Hell, this was fairyland. For all I knew, that's exactly what it was.

'Hoping that's Everynden,' I said.

'The maps showed no other towns in the vicinity of that henge,' said Jay. 'Though being two hundred years out of date, who knows.'

'And the mines are where in relation to the town?'

'Somewhere around here,' said Jay, and fell over.

I ran to his side. 'Jay! Curse it, we should have something sensible out here, like lights.'

No answer. I searched the darkened ground for his prone form, and found nothing but empty air.

'Jay?'

He hadn't fallen over. He had disappeared.

'Jay!' I yelled. 'This is a bad habit of yours!'

'Sorry,' he said from behind me, and I leapt a foot or so in the air.

'And to think I used to like the night-time,' I said plaintively. 'Where did you go?'

All I could see of him was a tall, shadowed figure with threads of moonlight in his hair — and a glowing nugget of argent in the hand he held up. 'Remember Torvaston's tower?'

'It was only the other week.'

'And how the snuffbox worked?'

'Like a passport to his majesty's bedchamber.'

'I don't know if that's a passive property of this argent stuff, or only a popular use for it, but thanks to this burny nugget of argent I appear to have found the mines.' He held out a hand, which I tentatively took.

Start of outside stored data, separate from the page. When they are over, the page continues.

(** Releasing what was just cut off restores the block. *)
Lemma rejoin l1 b l2 a s1 s2 : coalesced (l1 ++ b :: l2) = true -> is_free b = true ->
  a = addr b -> s1 + s2 = size b -> coalesce (l1 ++ (a, s1, true) :: (a + s1, s2, true) :: l2) = l1 ++ b :: l2.
Proof.
  intros Hc%coalesced_around Hb -> Hs. destruct Hc as (H1 & H2 & H3). destruct (H3 Hb) as [Ho Ha].
  rewrite coalesce_prefix, join_assoc by done. f_equal.
  replace (joined (addr b, s1, true) (addr b + s1, s2, true)) with b.
  - destruct l2 as [|c l2]; [done|]. simpl in *. by rewrite Ha.
  - destruct b as [[x y] z]. unfold joined, is_free, addr, size in *. simpl in *. congruence.
Qed.
Lemma free_split_low l1 b l2 bytes from to : tile from (l1 ++ b :: l2) to -> coalesced (l1 ++ b :: l2) = true ->
  is_free b = true -> 0 < bytes <= size b -> free_abs (addr b) (l1 ++ split_low bytes b ++ l2) = l1 ++ b :: l2.
Proof.
  intros Ht Hc Hb Hbs. pose proof (tile_split _ _ _ _ _ Ht) as (T1 & Hs & T2). unfold free_abs.
  assert (tile from (l1 ++ split_low bytes b ++ l2) to) as Ht2.
  { apply tile_app. exists (addr b). split; [done|]. apply tile_app. exists (addr b + size b). split; [by apply split_low_tile|done]. }
  unfold split_low in *. cbn [app] in *. pose proof (release_mid _ _ _ _ _ Ht2) as Hr.
  change (addr (addr b, bytes, false)) with (addr b) in Hr. rewrite Hr.
  destruct (Z.eqb_spec bytes (size b)) as [->|Hne]; cbn [app].
  - change (mark true (addr b, size b, false)) with (addr b, size b, true).
    replace (addr b, size b, true) with b by (rewrite <- (mark_eq b true) at 1 by done; done). by apply coalesce_id.
  - apply (rejoin l1 b l2); [done|done|done|]. unfold size. simpl. lia.
Qed.
Lemma free_split_high l1 b l2 bytes from to : tile from (l1 ++ b :: l2) to -> coalesced (l1 ++ b :: l2) = true ->
  is_free b = true -> 0 < bytes <= size b -> free_abs (addr b + size b - bytes) (l1 ++ split_high bytes b ++ l2) = l1 ++ b :: l2.
Proof.
  intros Ht Hc Hb Hbs. pose proof (tile_split _ _ _ _ _ Ht) as (T1 & Hs & T2). unfold free_abs.
  assert (tile from (l1 ++ split_high bytes b ++ l2) to) as Ht2.
  { apply tile_app. exists (addr b). split; [done|]. apply tile_app. exists (addr b + size b). split; [by apply split_high_tile|done]. }
  assert (l1 ++ split_high bytes b ++ l2 =
    (l1 ++ (if bytes =? size b then [] else [(addr b, size b - bytes, true)])) ++ (addr b + size b - bytes, bytes, false) :: l2) as Hsp
    by (unfold split_high; by rewrite <- !app_assoc).
  rewrite Hsp in *. pose proof (release_mid _ _ _ _ _ Ht2) as Hr.
  change (addr (addr b + size b - bytes, bytes, false)) with (addr b + size b - bytes) in Hr.
  transitivity (coalesce ((l1 ++ (if bytes =? size b then [] else [(addr b, size b - bytes, true)])) ++
    mark true (addr b + size b - bytes, bytes, false) :: l2)); [apply (f_equal coalesce), Hr|]. rewrite <- app_assoc.
  destruct (Z.eqb_spec bytes (size b)) as [->|Hne]; cbn [app].
  - replace (mark true (addr b + size b - size b, size b, false)) with b; [by apply coalesce_id|].
    rewrite <- (mark_eq b true) at 1 by done. unfold mark, addr, size. simpl. do 2 f_equal. lia.
  - replace (addr b + size b - bytes) with (addr b + (size b - bytes)) by lia.
    change (mark true (addr b + (size b - bytes), bytes, false)) with (addr b + (size b - bytes), bytes, true).
    apply (rejoin l1 b l2); [done|done|done|]. lia.
Qed.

One step, two, and... three steps. Four. It took five or six before I realised we'd travelled from the grasslands outside Everynden into somewhere else. An underground somewhere, if the sudden, crisp chill in the air and the dampness against my bare arms was anything to go by.

'I wonder if her queenship knew it would do that,' I said.

'Conspiracy theory says yes,' said Jay.

'Top marks!'

Down below, even the moonlight failed us. We were entombed in the kind of utter darkness that blind, screaming panics are made of, and I engaged in a touch of unseemly haste as I summoned a little light-wisp to save us. White radiance flared. I sent the wisp floating high, and took a moment to collect myself as I looked around.

If you've ever visited natural cave formations, you'll have some idea of what we saw. It wasn't one of those vast, echoing kinds, the sort it would take half an hour to cross. Just a little one, with walls of mottled stone smoothed by endless years and the soft trickle of running water seeping in from somewhere above.